Как понимать эти изначальные фигуры? Что они, собственно, собой представляют? Чтобы их понять, нужно иметь в виду, что это представители мифических первовремен, когда превращение было универсальным даром всех существ и происходило безостановочно. Текучесть тогдашнего мира я уже неоднократно отмечал. Человек мог превращаться во что угодно; он умел также превращать других. Из этого общего потока выделились отдельные фигуры, представляющие собой не что иное, как закрепление определенных превращений. Фигура, которой, так сказать, придерживаются, которая становится живой традицией, которая постоянно изображается, о которой постоянно рассказывают, — это не то, что мы сегодня называли бы видом животного, — не кенгуру, не эму, но нечто двоякое и одновременно: кенгуру, проникнутый человеком, человек, по желанию становящийся эму.
Процесс превращения оказывается, таким образом, древнейшей фигурой. Из многообразия бесчисленных и бесконечных возможных превращений вычленено одно определенное и закреплено в фигуре. Сам процесс превращения — один из таких процессов — прочно установлен и потому наполнен особой ценностью по сравнению со всеми другими процессами, которые исключены. Эта двойная фигура, содержащая и сохраняющая в себе превращение человека в кенгуру и кенгуру в человека, навсегда остающаяся себе тождественной, есть первая и древнейшая из фигур, их исток.
Можно сказать, что это еще свободная фигура.

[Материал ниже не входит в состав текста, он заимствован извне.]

(** X6: [/create-loan] answers 201 exactly when it has written one loan row,
    under the key the response carries; with 200 and with 400 the ledger is
    as it was. *)
Theorem create_loan_status (db db' : Ledger) (request : LoanRequest)
    (resp : Response LoanResponse) :
  CreateLoanView.create backend today yr db request = Ok (db', resp) ->
  match resp with
  | Success status data =>
      (status = 201 /\ loan_approved data = true /\
       resp_loan_id data = Some (loan_seq db) /\
       loan_seq db' = loan_seq db + 1 /\
       exists new, loans db' = loans db ++ [new] /\ loan_id new = loan_seq db /\
                   customer new = req_customer_id request) \/
      (status = 200 /\ loan_approved data = false /\
       resp_loan_id data = None /\ db' = db)
  | Failure status =>
      status = 400 /\ db' = db /\ validate db (req_customer_id request) = None
  end.
Proof.
  intros H. destruct (create_view_cases _ _ _ _ _ _ _ H)
    as [(V & -> & ->)
       | (cust & r & V & G &
          [(A & -> & ->)
          | (A & end_d & emi & amount_c & rate_c & emi_c & debt_c
             & _ & _ & _ & _ & _ & _ & -> & ->)])].
  - repeat split. exact V.
  - right. repeat split.
  - left. cbn [loan_approved resp_loan_id loan_seq loans]. repeat split.
    eexists. split; [reflexivity|]. cbn [loan_id customer].
    split; [reflexivity|]. exact (validate_id _ _ _ V).
Qed.

(** X7: what [/check-eligibility] answers is what [/create-loan] does on the
    same ledger: a refusal is answered with 200 and nothing is written, and
    a call that returns answers 201 exactly when the check approves. *)
Theorem endpoints_agree (db : Ledger) (request : LoanRequest) (r : EligibilityResult) :
  CheckEligibilityView.post yr db request = Ok (Success 200 r) ->
  (approval r = false ->
   CreateLoanView.create backend today yr db request
   = Ok (db, Success 200
               (mkResponse None (req_customer_id request) false
                  "Loan not approved based on eligibility criteria" (cents 0)))) /\
  (forall db' resp,
     CreateLoanView.create backend today yr db request = Ok (db', resp) ->
     (approval r = true <-> exists data, resp = Success 201 data)).
Proof.
  unfold CheckEligibilityView.post.
  destruct (validate db (req_customer_id request)) as [cust|] eqn:V; [|discriminate].
  destruct (get_eligibility_result cust (loans db) yr (req_loan_amount request)
              (req_interest_rate request) (req_tenure request)) as [r'|] eqn:G;
    cbn [bind]; [|discriminate].
  intros [= ->]. split.
  - intros A. unfold CreateLoanView.create, create. rewrite V, G. cbn [bind].
    unfold issue. rewrite A. cbn [bind loan_approved].
    rewrite (validate_id _ _ _ V). reflexivity.
  - intros db' resp H.
    destruct (create_view_cases _ _ _ _ _ _ _ H)
      as [(V' & _)
         | (cust' & r' & V' & G' &
            [(A & _ & ->)
            | (A & end_d & emi & amount_c & rate_c & emi_c & debt_c
               & _ & _ & _ & _ & _ & _ & _ & ->)])].
    + congruence.
    + rewrite V in V'. injection V' as <-. rewrite G in G'. injection G' as <-.
      rewrite A. split; [discriminate | intros [data [=]]].
    + rewrite V in V'. injection V' as <-. rewrite G in G'. injection G' as <-.
      rewrite A. split; [eauto | reflexivity].
Qed.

Оба ее аспекта равноценны. Ни один не подчинен другому, ни один не спрятан за другим. Она восходит к первобытным временам, но в богатстве своих смысловых воздействий она всегда современна. К ней можно подступиться; излагая мифы, которым она принадлежит, человек соучаствует в ней.
Нам важно добиться ясности относительно этого древнейшего рода фигур. Важно понять, что фигуры начинались совсем не с простого, а со сложного и — в противоположность тому, что мы нынче представляем как фигуру, — с того, что выражало процесс превращения одновременно с его результатом.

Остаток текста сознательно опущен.